John Rember - The World as Fiction
As the days grow shorter, one's thoughts turn to meta-narratives, those giant stories that define our world and our lives. A former student reveals his meta-narrative when he tells me he's chosen not to have children because he doesn't want to see them end up as cannibals or cannibal food. "You raise kids with the values of justice and mercy and altruism, they're going to be cannibal food," he says. "Raise them to do what they have to do to survive, and they'll be cannibals."
His vision stems from assumptions about American life a decade from now. The cheap oil will be gone, the economy will have collapsed, climate refugees will have overrun our borders and our farmland will be desert. Too many people, not enough nonhuman food sources.

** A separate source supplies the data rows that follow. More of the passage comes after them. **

(* ===== verification/DataInterfacesCross.v ===== *)
(** * The relation between the applications of a peer cluster

    What one application writes with its [PeerClusterData] against what the other
    can read: the fields the other one asked to be secret are in the secret of
    their group, whose reference is in the bag, and only there; the rest is in
    the bag. *)

From S2P Require Import Prelude PyStr PyDict Json Models DataInterfaces DataInterfacesFacts.

Local Open Scope string_scope.

Section cross.
Context {T : Type} `{SecretsLaws T}.
(** The other application, the secret fields it asked for and those it said it
    provides, the groups of the fields, and the groups this application writes. *)
Variables (other : string) (requested provided : list string) (M : list (string * string)) (G : list string).
Implicit Types i : interface T.

Definition group_label i (g : string) : string := Data.generate_secret_label g i.
Definition group_ref (g : string) : string := PROV_SECRET_PREFIX ++ g.
(** What the secret of a group holds. *)
Definition group_content i (g : string) : databag :=
  match by_label (group_label i g) (secrets i) with
  | Some id => content_of id (secrets i)
  | None => ∅
  end.

(** The interface on the leader, with the secrets of its groups known by their
    labels and referred to in its bag; [G] has no group of the other side. *)
Record cross i : Prop := mkCross {
  cross_class : class i = Cross;
  cross_scope : SCOPE i = APP;
  cross_enabled : secrets_enabled i = true;
  cross_leader : Data.leader_only i = true;
  cross_member : Data.has_member (Data.component i) i = true;
  cross_app : rel_app (rel i) = Some other;
  cross_other : other ≠ local_app i;
  cross_map : SECRET_LABEL_MAP i = M;
  cross_requested : Data.encoded_fields (Data.bag other i) REQ_SECRET_FIELDS = Ok (Some requested);
  cross_provided : Data.encoded_fields (Data.bag other i) PROV_SECRET_FIELDS = Ok (Some provided);
  cross_refs g : g ∈ G → by_label (group_label i g) (secrets i) = own i !! group_ref g;
  cross_ids g : g ∈ G → own i !! group_ref g ≠ Some "";
  cross_own k : k ∈ requested → own i !! k = None }.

The End of Civilization is my student's meta-narrative. His genetic line might not have hit a dead end had he believed in Utopia and Ecotopia, stories about humans Living In Peace With Human Nature or With The Earth. His household might echo with childish laughter if he had bought into laissez-faire capitalism, where The Market Will Make You Free; or Marxism, where History Will Make You Free; or Christianity, where Christ Has Washed Away Your Sins And Cannibalism Is A Sacrament.
A warning sign of any meta-narrative is its surplus of capital letters. Another warning sign is that anyone who believes in a meta-narrative thinks it's terribly important that other people believe in it, too.